(** * compression-test: the delta header codec and its benchmark harness

    A shallow embedding of

      - [compressor/__init__.py]        (header model, HTTP/1 line format,
                                         hop-by-hop stripping),
      - [compressor/simple/__init__.py] (the delta / reference codec),
      - [compare_compressors.py]        (connections, host routing, the
                                         round-trip check, the statistics),

    followed by the properties established about them.

    Conventions.  A Python 2 [str] is a [string] (a sequence of 8-bit
    characters).  A header dictionary is a [gmap string string]; its
    enumeration order is a parameter ([dict_order], any permutation of the
    entries).  Code that may raise returns a [result].  Dictionaries
    that are shared between the harness and a codec live in a store and are
    passed by location.  Functions of the Python standard library that the
    sources call ([email.utils], [calendar], [re], [fnmatch]) are
    parameters of the development. *)

From Stdlib Require Import Ascii HexString Floats Uint63.
From Stdlib Require String.
From stdpp Require Import gmap strings list fin_maps sorting.

Local Open Scope Z_scope.

(** ** Exceptions *)

Inductive exn : Type :=
  | KeyError (k : string)
  | IndexError
  | ValueError
  | ZeroDivisionError
  | OverflowError
  | TypeError
  | ReError              (** [re.error] *)
  | NotImplementedError.

Inductive result (A : Type) : Type :=
  | Ok (a : A)
  | Raise (e : exn).
Arguments Ok {A} a.
Arguments Raise {A} e.

Global Instance result_ret : MRet result := fun A a => Ok a.
Global Instance result_bind : MBind result := fun A B k m =>
  match m with
  | Ok a => k a
  | Raise e => Raise e
  end.

Global Instance exn_eq_dec : EqDecision exn.
Proof. solve_decision. Defined.
Global Instance result_eq_dec {A} `{EqDecision A} : EqDecision (result A).
Proof. solve_decision. Defined.

Definition is_ok {A} (m : result A) : bool :=
  match m with Ok _ => true | Raise _ => false end.

Definition of_option {A} (e : exn) (o : option A) : result A :=
  match o with Some a => Ok a | None => Raise e end.

(** ** Python string primitives *)

Module PyStr.

Definition NUL : ascii := "000"%char.
Definition LF : ascii := "010"%char.

(** [string.whitespace] in the C locale. *)
Definition is_space (c : ascii) : bool := Ascii.is_space c.

Definition ascii_eqb (a b : ascii) : bool := bool_decide (a = b).

Definition str_eqb (a b : string) : bool := bool_decide (a = b).

(** [s[0]] *)
Definition head (s : string) : result ascii :=
  match s with
  | String c _ => Ok c
  | EmptyString => Raise IndexError
  end.

(** [s[1:]] *)
Definition tail (s : string) : string :=
  match s with
  | String _ t => t
  | EmptyString => EmptyString
  end.

Fixpoint lstrip (s : string) : string :=
  match s with
  | String c t => if is_space c then lstrip t else s
  | EmptyString => EmptyString
  end.

Fixpoint rstrip (s : string) : string :=
  match s with
  | EmptyString => EmptyString
  | String c t =>
      match rstrip t with
      | EmptyString => if is_space c then EmptyString else String c EmptyString
      | r => String c r
      end
  end.

(** [s.strip()] *)
Definition strip (s : string) : string := rstrip (lstrip s).

(** [s.lstrip(' ')] *)
Fixpoint lstrip_char (x : ascii) (s : string) : string :=
  match s with
  | String c t => if ascii_eqb c x then lstrip_char x t else s
  | EmptyString => EmptyString
  end.

(** [s.split(sep)] for a one-character separator. *)
Fixpoint split (sep : ascii) (s : string) : list string :=
  match s with
  | EmptyString => [EmptyString]
  | String c t =>
      if ascii_eqb c sep then EmptyString :: split sep t
      else match split sep t with
           | w :: ws => String c w :: ws
           | [] => [String c EmptyString]
           end
  end.

(** [s.split(sep, 1)]: [None] when [sep] does not occur (one piece),
    otherwise the text before and after its first occurrence. *)
Fixpoint split1 (sep : ascii) (s : string) : option (string * string) :=
  match s with
  | EmptyString => None
  | String c t =>
      if ascii_eqb c sep then Some (EmptyString, t)
      else match split1 sep t with
           | Some (a, b) => Some (String c a, b)
           | None => None
           end
  end.

(** The longest prefix free of white space, and what follows it. *)
Fixpoint span_word (s : string) : string * string :=
  match s with
  | EmptyString => (EmptyString, EmptyString)
  | String c t =>
      if is_space c then (EmptyString, s)
      else let '(w, r) := span_word t in (String c w, r)
  end.

(** [s.split(None, 2)] *)
Definition split_ws2 (s : string) : list string :=
  match lstrip s with
  | EmptyString => []
  | s1 =>
      let '(w1, r1) := span_word s1 in
      match lstrip r1 with
      | EmptyString => [w1]
      | s2 =>
          let '(w2, r2) := span_word s2 in
          match lstrip r2 with
          | EmptyString => [w1; w2]
          | s3 => [w1; w2; s3]
          end
      end
  end.

(** [s.split(None)] (also [s.split()]) *)
Fixpoint split_ws (s : string) : list string :=
  match s with
  | EmptyString => []
  | String c t =>
      if is_space c then split_ws t
      else match t with
           | String c' _ =>
               if is_space c' then String c EmptyString :: split_ws t
               else match split_ws t with
                    | w :: ws => String c w :: ws
                    | [] => [String c EmptyString]
                    end
           | EmptyString => [String c EmptyString]
           end
  end.

(** [sep.join(l)] *)
Fixpoint join (sep : string) (l : list string) : string :=
  match l with
  | [] => EmptyString
  | [x] => x
  | x :: xs => x +:+ sep +:+ join sep xs
  end.

(** [''.join(l)] *)
Definition concat (l : list string) : string := foldr String.app EmptyString l.

Definition lower_char (c : ascii) : ascii :=
  let n := N_of_ascii c in
  if ((65 <=? n) && (n <=? 90))%N then ascii_of_N (n + 32) else c.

————————

Your task: What belongs in the answer is each line of the data that has the word "Global".

Task answer:
Global Instance result_ret : MRet result := fun A a => Ok a.
Global Instance result_bind : MBind result := fun A B k m =>
Global Instance exn_eq_dec : EqDecision exn.
Global Instance result_eq_dec {A} `{EqDecision A} : EqDecision (result A).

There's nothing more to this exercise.